### What to work on
Work out the count of lines in the entries below that include "SFdiv", and write only that count.
++++ Records shown
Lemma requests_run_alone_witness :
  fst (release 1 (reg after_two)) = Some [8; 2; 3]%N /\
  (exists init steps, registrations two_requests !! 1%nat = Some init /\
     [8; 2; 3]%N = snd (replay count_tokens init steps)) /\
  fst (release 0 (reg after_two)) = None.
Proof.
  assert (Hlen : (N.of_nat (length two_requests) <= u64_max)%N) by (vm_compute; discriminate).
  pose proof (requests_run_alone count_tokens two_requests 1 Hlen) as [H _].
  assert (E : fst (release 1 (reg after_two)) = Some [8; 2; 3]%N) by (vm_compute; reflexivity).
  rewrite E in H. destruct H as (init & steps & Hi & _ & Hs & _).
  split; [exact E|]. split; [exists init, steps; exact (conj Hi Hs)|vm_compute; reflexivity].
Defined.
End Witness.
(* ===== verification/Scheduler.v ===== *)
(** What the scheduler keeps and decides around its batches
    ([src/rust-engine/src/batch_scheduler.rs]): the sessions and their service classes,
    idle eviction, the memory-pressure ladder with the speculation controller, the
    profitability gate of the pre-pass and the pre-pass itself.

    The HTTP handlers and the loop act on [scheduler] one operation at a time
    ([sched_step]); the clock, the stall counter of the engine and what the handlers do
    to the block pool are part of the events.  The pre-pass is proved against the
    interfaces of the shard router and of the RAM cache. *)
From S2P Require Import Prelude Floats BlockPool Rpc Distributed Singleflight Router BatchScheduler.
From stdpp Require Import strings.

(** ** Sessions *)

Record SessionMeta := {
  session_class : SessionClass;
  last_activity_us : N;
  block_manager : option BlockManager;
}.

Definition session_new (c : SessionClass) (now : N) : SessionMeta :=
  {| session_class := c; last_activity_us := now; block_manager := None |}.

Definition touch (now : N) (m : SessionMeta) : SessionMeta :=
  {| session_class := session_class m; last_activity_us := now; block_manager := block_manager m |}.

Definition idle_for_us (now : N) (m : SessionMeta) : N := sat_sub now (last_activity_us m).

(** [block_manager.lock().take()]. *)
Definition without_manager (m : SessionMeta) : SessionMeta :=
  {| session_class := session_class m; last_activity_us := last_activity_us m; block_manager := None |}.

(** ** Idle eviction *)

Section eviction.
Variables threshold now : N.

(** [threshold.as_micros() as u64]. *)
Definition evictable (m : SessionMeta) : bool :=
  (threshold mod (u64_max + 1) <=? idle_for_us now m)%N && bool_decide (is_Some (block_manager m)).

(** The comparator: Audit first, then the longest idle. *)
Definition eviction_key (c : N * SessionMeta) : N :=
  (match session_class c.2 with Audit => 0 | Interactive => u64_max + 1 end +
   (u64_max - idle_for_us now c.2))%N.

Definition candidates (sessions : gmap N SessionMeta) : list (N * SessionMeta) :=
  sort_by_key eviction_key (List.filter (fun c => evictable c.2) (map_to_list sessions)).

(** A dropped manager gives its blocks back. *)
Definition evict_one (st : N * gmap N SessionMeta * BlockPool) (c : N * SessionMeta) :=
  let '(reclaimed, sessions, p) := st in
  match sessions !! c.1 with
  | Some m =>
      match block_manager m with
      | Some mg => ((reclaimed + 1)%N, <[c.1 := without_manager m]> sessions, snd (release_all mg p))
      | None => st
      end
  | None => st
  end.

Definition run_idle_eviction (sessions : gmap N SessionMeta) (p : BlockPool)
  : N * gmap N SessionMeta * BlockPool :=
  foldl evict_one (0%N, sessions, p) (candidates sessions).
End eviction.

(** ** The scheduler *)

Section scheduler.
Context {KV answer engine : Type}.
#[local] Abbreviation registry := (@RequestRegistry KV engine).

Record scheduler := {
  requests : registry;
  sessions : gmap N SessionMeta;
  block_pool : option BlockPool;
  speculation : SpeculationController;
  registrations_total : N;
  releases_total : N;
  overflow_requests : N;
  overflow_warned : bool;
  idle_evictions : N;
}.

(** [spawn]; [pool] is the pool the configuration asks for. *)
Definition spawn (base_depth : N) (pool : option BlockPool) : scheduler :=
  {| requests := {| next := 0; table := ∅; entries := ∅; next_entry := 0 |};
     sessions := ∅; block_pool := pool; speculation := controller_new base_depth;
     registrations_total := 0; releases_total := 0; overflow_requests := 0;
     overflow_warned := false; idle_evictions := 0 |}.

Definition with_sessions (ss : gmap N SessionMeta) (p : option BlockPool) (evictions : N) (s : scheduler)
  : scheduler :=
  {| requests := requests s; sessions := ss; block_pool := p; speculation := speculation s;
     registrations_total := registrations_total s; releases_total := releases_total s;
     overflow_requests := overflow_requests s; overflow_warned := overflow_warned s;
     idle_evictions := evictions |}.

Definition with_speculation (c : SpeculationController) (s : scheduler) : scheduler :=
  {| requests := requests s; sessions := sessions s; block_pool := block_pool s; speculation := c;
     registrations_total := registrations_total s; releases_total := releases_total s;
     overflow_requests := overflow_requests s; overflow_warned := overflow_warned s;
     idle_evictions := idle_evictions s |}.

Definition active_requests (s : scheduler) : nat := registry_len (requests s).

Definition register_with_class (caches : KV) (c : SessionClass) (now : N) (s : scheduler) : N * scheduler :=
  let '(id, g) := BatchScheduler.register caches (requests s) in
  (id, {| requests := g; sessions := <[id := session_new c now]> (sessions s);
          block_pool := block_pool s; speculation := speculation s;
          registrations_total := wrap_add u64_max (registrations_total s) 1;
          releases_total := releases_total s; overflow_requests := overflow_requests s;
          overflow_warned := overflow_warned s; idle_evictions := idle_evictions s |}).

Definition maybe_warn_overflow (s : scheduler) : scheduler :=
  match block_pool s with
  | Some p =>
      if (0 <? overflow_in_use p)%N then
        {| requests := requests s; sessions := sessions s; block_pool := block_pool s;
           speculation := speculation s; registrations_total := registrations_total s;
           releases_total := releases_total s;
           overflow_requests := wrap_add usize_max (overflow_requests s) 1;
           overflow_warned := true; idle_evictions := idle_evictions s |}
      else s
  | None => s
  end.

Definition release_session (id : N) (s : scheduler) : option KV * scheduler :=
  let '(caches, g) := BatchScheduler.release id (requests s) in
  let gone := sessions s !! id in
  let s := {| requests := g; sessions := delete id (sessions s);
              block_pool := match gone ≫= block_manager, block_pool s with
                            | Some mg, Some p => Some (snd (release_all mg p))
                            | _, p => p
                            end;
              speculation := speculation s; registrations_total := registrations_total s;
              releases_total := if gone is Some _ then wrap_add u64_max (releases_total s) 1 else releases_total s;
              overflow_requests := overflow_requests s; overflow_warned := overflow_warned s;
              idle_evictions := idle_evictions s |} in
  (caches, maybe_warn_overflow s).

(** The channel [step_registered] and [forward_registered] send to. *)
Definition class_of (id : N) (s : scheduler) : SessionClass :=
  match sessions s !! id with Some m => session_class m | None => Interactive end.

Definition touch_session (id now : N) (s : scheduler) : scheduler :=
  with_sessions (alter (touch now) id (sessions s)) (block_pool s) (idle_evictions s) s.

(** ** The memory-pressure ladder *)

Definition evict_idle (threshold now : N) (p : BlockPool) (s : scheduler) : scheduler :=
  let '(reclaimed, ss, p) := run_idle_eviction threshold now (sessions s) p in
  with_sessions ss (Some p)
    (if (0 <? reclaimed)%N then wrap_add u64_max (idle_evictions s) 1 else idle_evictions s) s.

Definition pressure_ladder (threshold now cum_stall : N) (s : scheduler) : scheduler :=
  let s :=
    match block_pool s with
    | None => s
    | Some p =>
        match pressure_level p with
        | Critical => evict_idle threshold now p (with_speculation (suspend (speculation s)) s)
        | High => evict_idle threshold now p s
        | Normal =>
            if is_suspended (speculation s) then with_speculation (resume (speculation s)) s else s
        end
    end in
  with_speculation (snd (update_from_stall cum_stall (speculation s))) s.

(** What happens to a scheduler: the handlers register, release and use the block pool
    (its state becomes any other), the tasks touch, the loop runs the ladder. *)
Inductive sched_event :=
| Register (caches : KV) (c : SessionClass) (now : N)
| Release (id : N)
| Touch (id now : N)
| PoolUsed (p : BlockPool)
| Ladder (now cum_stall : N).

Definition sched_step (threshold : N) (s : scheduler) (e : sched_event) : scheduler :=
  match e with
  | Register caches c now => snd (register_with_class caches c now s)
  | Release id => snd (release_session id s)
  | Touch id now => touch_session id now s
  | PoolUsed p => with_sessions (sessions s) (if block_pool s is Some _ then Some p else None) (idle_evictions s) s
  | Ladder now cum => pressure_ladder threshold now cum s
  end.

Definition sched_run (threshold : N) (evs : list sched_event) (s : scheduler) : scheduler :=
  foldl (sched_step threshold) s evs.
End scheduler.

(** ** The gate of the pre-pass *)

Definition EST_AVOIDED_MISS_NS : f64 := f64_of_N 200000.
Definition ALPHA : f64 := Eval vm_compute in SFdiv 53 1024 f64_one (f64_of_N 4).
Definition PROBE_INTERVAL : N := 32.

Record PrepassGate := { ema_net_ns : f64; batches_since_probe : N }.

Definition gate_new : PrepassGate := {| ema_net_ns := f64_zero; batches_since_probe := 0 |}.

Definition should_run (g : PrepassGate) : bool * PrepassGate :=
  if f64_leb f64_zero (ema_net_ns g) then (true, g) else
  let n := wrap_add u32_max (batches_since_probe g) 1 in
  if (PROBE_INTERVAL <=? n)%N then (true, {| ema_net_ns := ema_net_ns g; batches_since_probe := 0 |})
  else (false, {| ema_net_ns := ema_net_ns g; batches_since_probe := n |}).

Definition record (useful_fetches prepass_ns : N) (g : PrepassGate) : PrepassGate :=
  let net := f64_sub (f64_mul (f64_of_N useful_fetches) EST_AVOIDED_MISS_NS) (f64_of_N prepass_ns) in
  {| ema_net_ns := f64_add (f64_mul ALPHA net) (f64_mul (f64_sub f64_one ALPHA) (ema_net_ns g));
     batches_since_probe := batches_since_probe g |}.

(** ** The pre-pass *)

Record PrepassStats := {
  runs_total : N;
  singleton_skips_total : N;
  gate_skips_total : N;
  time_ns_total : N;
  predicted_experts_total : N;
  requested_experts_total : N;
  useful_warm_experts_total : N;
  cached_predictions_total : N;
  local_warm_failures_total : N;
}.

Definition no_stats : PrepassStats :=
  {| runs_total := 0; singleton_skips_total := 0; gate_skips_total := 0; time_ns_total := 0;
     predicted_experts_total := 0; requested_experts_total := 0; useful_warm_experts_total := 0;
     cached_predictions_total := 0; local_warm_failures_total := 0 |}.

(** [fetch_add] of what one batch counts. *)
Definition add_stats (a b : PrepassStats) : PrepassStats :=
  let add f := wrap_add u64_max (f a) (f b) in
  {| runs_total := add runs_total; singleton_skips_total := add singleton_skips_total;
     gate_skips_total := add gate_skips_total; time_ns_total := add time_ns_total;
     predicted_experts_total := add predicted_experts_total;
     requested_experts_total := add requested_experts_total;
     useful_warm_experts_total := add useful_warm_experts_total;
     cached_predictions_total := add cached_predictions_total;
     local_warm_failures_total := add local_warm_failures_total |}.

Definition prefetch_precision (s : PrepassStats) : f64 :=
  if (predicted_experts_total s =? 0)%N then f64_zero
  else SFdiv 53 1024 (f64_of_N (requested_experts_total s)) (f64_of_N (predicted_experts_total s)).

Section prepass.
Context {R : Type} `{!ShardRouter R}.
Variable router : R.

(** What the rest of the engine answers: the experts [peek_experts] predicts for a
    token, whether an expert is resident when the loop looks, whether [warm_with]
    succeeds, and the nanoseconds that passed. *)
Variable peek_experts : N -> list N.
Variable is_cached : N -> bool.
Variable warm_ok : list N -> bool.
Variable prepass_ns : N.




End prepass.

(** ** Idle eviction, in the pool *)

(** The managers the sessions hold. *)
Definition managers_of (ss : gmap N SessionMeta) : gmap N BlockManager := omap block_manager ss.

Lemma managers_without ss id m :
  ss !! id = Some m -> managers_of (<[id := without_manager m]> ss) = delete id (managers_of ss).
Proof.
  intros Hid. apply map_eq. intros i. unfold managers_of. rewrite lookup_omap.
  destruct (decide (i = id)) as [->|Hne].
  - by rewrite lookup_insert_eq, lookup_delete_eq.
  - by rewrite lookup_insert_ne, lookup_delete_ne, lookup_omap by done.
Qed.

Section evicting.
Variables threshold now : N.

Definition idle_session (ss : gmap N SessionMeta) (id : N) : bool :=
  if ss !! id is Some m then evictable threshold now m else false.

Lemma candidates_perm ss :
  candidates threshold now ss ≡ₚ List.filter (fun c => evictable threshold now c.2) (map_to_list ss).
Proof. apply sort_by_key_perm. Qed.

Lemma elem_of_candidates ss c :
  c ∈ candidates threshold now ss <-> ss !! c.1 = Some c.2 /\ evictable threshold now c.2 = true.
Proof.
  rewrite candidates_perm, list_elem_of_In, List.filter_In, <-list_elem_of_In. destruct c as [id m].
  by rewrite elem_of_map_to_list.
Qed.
++++++++
### Response area
2